FROM nginx:alpine AS production
COPY nginx.conf /etc/nginx/conf.d/default.conf
COPY --from=builder /app/dist /usr/share/nginx/html
EXPOSE 80
CMD ["nginx", "-g", "daemon off;"]

2. GitHub Actions workflow

Create .github/workflows/deploy.yml:

name: Build and Deploy

on:
  push:
    branches:
      - main
  workflow_dispatch:

jobs:
  build-and-push:
    uses: theoryzhenkov/.github/.github/workflows/deploy-docker.yml@main
    with:
      app_name: my-app-name
    permissions:
      contents: read
      packages: write

The shared workflow pushes to ghcr.io/theoryzhenkov/<repo>/<app_name>:latest.

3. App config

In the infra repo, create nixos/apps/<app-name>.yaml:

image: ghcr.io/theoryzhenkov/<repo>/<app-name>:latest
containerPort: 80
hostPort: <unique-port>
domain: <subdomain>.theor.net
  • hostPort — unique port in 8100–8199. Check existing configs or run just app list in nixos/.
  • For leaves.theor.net subdomains, use <name>.leaves.theor.net.

4. DNS record

In terraform/main.tf, add a Porkbun DNS A record:

resource "porkbun_dns_record" "theor_net_<name>" {
  domain   = "theor.net"
  name     = "<subdomain>"
  type     = "A"
  content  = hcloud_primary_ip.web_ipv4.ip_address
  ttl      = 600
  priority = 0
}

For wildcard subdomains (e.g. *.leaves), the record already exists.

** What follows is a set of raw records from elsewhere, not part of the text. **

(** ** The cubic scenario *)

Ltac qc_compute := apply Qc_is_canon; vm_compute; reflexivity.

Lemma Qc_solve (a b c r : Qc) :
  a * b = c -> Qc_eqb a 0 = false -> r = c / a -> b = r.
Proof.
  intros H Ha ->. rewrite <- H. field.
  intro E. apply Qc_eqb_eq in E. congruence.
Qed.

Lemma root4_unique (yp : list Qc) :
  length yp = 4%nat ->
  root_stored (Interp (vec nodes4) (NdArray [4; 2]%nat (interleave samples4 yp)))
              (vec nodes4) (vec samples4) = true ->
  yp = yp4.
Proof.
  intros HL. unfold root_stored. cbn [y0].
  change 4%nat with (length samples4) at 1.
  rewrite col_interleave_1 by (rewrite HL; reflexivity).
  rewrite (resid_closed yp nodes4 samples4 (m := 2)) by (auto; reflexivity).
  cbn [data vec seq map app forallb].
  destruct yp as [|p0 [|p1 [|p2 [|p3 [|? ?]]]]]; try discriminate HL.
  unfold spec_curv_L, spec_curv_R.
  assert (D0 : spec_dx nodes4 0 = 1) by qc_compute.
  assert (D1 : spec_dx nodes4 1 = 1) by qc_compute.
  assert (D2 : spec_dx nodes4 2 = 1) by qc_compute.
  assert (S0 : spec_slope nodes4 samples4 0 = 1) by qc_compute.
  assert (S1 : spec_slope nodes4 samples4 1 = - (1)) by qc_compute.
  assert (S2 : spec_slope nodes4 samples4 2 = 1) by qc_compute.
  rewrite D0, D1, D2, S0, S1, S2. cbn [nth].
  intros H. repeat (apply andb_true_iff in H; destruct H as [?H H]).
  repeat match goal with
         | E : Qc_eqb _ _ = true |- _ => apply Qc_eqb_eq in E
         end.
  clear H HL D0 D1 D2 S0 S1 S2. unfold yp4.
  assert (E0 : p0 = frac 5 3 /\ p1 = frac (-1) 3
               /\ p2 = frac (-1) 3 /\ p3 = frac 5 3).
  { match type of H0 with _ = ?r0 =>
    match type of H1 with _ = ?r1 =>
    match type of H2 with _ = ?r2 =>
    match type of H3 with _ = ?r3 =>
      assert (E0 : num 90 * p0
                   = num 150 - (num 26 * r0 - num 7 * r1 + num 2 * r2 - r3))
        by (cbn [num of_pos]; field; discriminate);
      assert (E1 : num 90 * p1
                   = num (-30) - (num 14 * r1 - num 7 * r0 - num 4 * r2
                                  + num 2 * r3))
        by (cbn [num of_pos]; field; discriminate);
      assert (E2 : num 90 * p2
                   = num (-30) - (num 2 * r0 - num 4 * r1 + num 14 * r2
                                  - num 7 * r3))
        by (cbn [num of_pos]; field; discriminate);
      assert (E3 : num 90 * p3
                   = num 150 - (num 2 * r1 - r0 - num 7 * r2 + num 26 * r3))
        by (cbn [num of_pos]; field; discriminate)
    end end end end.
    rewrite <- H0, <- H1, <- H2, <- H3 in E0, E1, E2, E3.
    repeat split;
      [ apply (Qc_solve E0) | apply (Qc_solve E1)
      | apply (Qc_solve E2) | apply (Qc_solve E3) ];
      first [ reflexivity | qc_compute ]. }
  destruct E0 as [-> [-> [-> ->]]]. reflexivity.
Qed.



(** ** Shapes *)

(** C4.  Shape preservation fails for [derivative].  On the cubic
    scenario, [__call__] returns an array of the query's shape for a query
    of shape (2, 3) and for a zero-dimensional query; [derivative], which
    neither flattens its argument nor reshapes its result as [__call__]
    does, raises on both: a broadcasting [ValueError] for shape (2, 3), a
    [TypeError] for shape (). *)
Theorem derivative_shape_bug :
  (exists y, __call__ cubic4 q23 = Ok y /\ shape y = shape q23)
  /\ derivative cubic4 q23
     = Raise (ValueError "operands could not be broadcast together")
  /\ (exists y, __call__ cubic4 q0 = Ok y /\ shape y = shape q0)
  /\ derivative cubic4 q0 = Raise TypeError.
Proof.
  split; [|split; [|split]].
  - eexists. split.
    + apply (call_table nodes4 (interleave samples4 yp4) (c := 2));
        [simpl; lia|reflexivity|lia|reflexivity].
    + reflexivity.
  - reflexivity.
  - eexists. split.
    + apply (call_table nodes4 (interleave samples4 yp4) (c := 2));
        [simpl; lia|reflexivity|lia|reflexivity].
    + reflexivity.
  - reflexivity.
Qed.

(** ** Construction errors *)



(** * The interpolant between its nodes *)

Ltac qc_neq :=
  let E := fresh in
  intro E; apply (f_equal this) in E; vm_compute in E; discriminate E.

(** Which queries fall in interval [k+1], between nodes [k] and [k+1]: those
    above node [k] (all of them for the first interval) and not above node
    [k+1] (all of them for the last). *)
Lemma interval_eq (nodes : list Qc) (x : Qc) k :
  increasing nodes -> (S k < length nodes)%nat ->
  (k = 0%nat \/ nth k nodes 0 < x) ->
  (S (S k) = length nodes \/ x <= nth (S k) nodes 0) ->
  interval nodes x = Z.of_nat (S k).
Proof.
  intros Hinc Hk Hlo Hhi.
  rewrite interval_insertion_point by exact Hinc.
  pose proof (insertion_point_le nodes x) as Hle.
  assert (G1 : (k = 0 \/ k < insertion_point nodes x)%nat).
  { destruct Hlo as [->|Hlo]; [left; reflexivity|right].
    apply (@insertion_point_ge nodes x (S k)); [lia|].
    intros j Hj. destruct (Nat.eq_dec j k) as [->|Hne]; [exact Hlo|].
    apply Qclt_trans with (nth k nodes 0); [|exact Hlo].
    apply increasing_lt; [exact Hinc|lia]. }
  assert (G2 : (S (S k) = length nodes \/ insertion_point nodes x <= S k)%nat).
  { destruct Hhi as [E|Hhi]; [left; exact E|right].
    destruct (Nat.le_gt_cases (insertion_point nodes x) (S k)) as [L|G]; [exact L|].
    exfalso. apply (Qcle_not_lt _ _ Hhi). apply insertion_point_below. exact G. }
  lia.
Qed.

Section Segment.

Variables (nodes samples yp : list Qc) (k : nat) (x : Qc).
Hypothesis Hinc : increasing nodes.
Hypothesis Hs : length samples = length nodes.
Hypothesis Hp : length yp = length nodes.
Hypothesis Hk : (S k < length nodes)%nat.
Hypothesis Hi : interval nodes x = Z.of_nat (S k).

Lemma segment_dx_nz : spec_dx nodes k <> 0.
Proof.
  unfold spec_dx. apply Qc_lt_minus_nz. apply increasing_lt; [exact Hinc|lia].
Qed.

Lemma eval_pt_right :
  let h := x - nth k nodes 0 in
  eval_pt nodes (interleave samples yp) 2 x
  = nth k samples 0 + h * nth k yp 0
    + h * h * (spec_curv_L yp nodes samples k / num 2
               + h * spec_jerk yp nodes samples k).
Proof.
  pose proof segment_dx_nz as D.
  unfold eval_pt. rewrite Hi. cbn [Nat.eqb].
  replace (Z.of_nat (S k) - 1)%Z with (Z.of_nat k) by lia.
  rewrite !row_interleave by lia. unfold at_. rewrite !Nat2Z.id.
  unfold spec_curv_L, spec_jerk, spec_slope, spec_dx in *.
  cbn [nth num of_pos Qcpower]. cbv zeta. field.
  repeat split; first [exact D | qc_neq].
Qed.

Lemma eval_pt_left :
  let h := x - nth (S k) nodes 0 in
  eval_pt nodes (interleave samples yp) 2 x
  = nth (S k) samples 0 + h * nth (S k) yp 0
    + h * h * (spec_curv_R yp nodes samples k / num 2
               + h * spec_jerk yp nodes samples k).
Proof.
  pose proof segment_dx_nz as D.
  unfold eval_pt. rewrite Hi. cbn [Nat.eqb].
  replace (Z.of_nat (S k) - 1)%Z with (Z.of_nat k) by lia.
  rewrite !row_interleave by lia. unfold at_. rewrite !Nat2Z.id.
  unfold spec_curv_R, spec_jerk, spec_slope, spec_dx in *.
  cbn [nth num of_pos Qcpower]. cbv zeta. field.
  repeat split; first [exact D | qc_neq].
Qed.

Lemma deriv_pt_right :
  let h := x - nth k nodes 0 in
  deriv_pt nodes (interleave samples yp) 2 x
  = nth k yp 0 + h * spec_curv_L yp nodes samples k
    + num 3 * (h * h) * spec_jerk yp nodes samples k.
Proof.
  pose proof segment_dx_nz as D.
  unfold deriv_pt. rewrite Hi. cbn [Nat.eqb].
  replace (Z.of_nat (S k) - 1)%Z with (Z.of_nat k) by lia.
  rewrite !row_interleave by lia. unfold at_. rewrite !Nat2Z.id.
  unfold spec_curv_L, spec_jerk, spec_slope, spec_dx in *.
  cbn [nth num of_pos Qcpower]. cbv zeta. field.
  exact D.
Qed.

Lemma deriv_pt_left :
  let h := x - nth (S k) nodes 0 in
  deriv_pt nodes (interleave samples yp) 2 x
  = nth (S k) yp 0 + h * spec_curv_R yp nodes samples k
    + num 3 * (h * h) * spec_jerk yp nodes samples k.
Proof.
  pose proof segment_dx_nz as D.
  unfold deriv_pt. rewrite Hi. cbn [Nat.eqb].
  replace (Z.of_nat (S k) - 1)%Z with (Z.of_nat k) by lia.
  rewrite !row_interleave by lia. unfold at_. rewrite !Nat2Z.id.
  unfold spec_curv_R, spec_jerk, spec_slope, spec_dx in *.
  cbn [nth num of_pos Qcpower]. cbv zeta. field.
  exact D.
Qed.

End Segment.

Lemma init_cubic_stored solve (nodes samples yp : list Qc) itp :
  length samples = length nodes ->
  __init__ solve (vec nodes) (vec samples) "cubic" = Ok itp ->
  wf (y0 itp) ->
  col (y0 itp) 1 = Ok (vec yp) ->
  increasing nodes /\ length yp = length nodes
  /\ itp = Interp (vec nodes)
             (NdArray [length nodes; 2%nat] (interleave samples yp)).
Proof.
  intros HL Hi W Hc.
  destruct (@init_inv solve nodes samples _ itp HL Hi W)
    as [Hinc [[E _]|[_ [yp0 [Hyp ->]]]]]; [discriminate E|].
  cbn [y0] in Hc. rewrite <- HL in Hc.
  rewrite col_interleave_1 in Hc by congruence.
  inversion Hc. subst. auto.
Qed.

Lemma call_one (nodes tbl : list Qc) c (x : Qc) :
  (2 <= length nodes)%nat -> length tbl = (length nodes * c)%nat ->
  (1 <= c)%nat ->
  __call__ (Interp (vec nodes) (NdArray [length nodes; c] tbl)) (vec [x])
  = Ok (vec [eval_pt nodes tbl c x]).
Proof.
  intros HN Ht Hc. rewrite call_table; auto. reflexivity.
Qed.

Lemma derivative_one (nodes tbl : list Qc) c (x : Qc) :
  (2 <= length nodes)%nat -> length tbl = (length nodes * c)%nat ->
  (1 <= c)%nat ->
  derivative (Interp (vec nodes) (NdArray [length nodes; c] tbl)) (vec [x])
  = Ok (vec [deriv_pt nodes tbl c x]).
Proof.
  intros HN Ht Hc. rewrite derivative_table; auto.
Qed.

Apply with cd terraform && just apply.

5. Generate and deploy

cd nixos
just app generate   # regenerates apps/apps.lock.nix from YAML files
just deploy          # nixos-rebuild on the server

Watchtower handles subsequent image updates automatically.

Local App

1. Create app config

cd nixos
just app create my-app   # generates apps/my-app.yaml with defaults

Edit the generated YAML — the image defaults to local/my-app:latest.

2. Build and deploy

docker build -t local/my-app:latest /path/to/app
cd nixos
just app generate          # update Nix config
just app deploy my-app     # push image to server via SSH
just deploy                # apply NixOS config (needed for first deploy)

For subsequent updates, rebuild the image and run just app deploy my-app.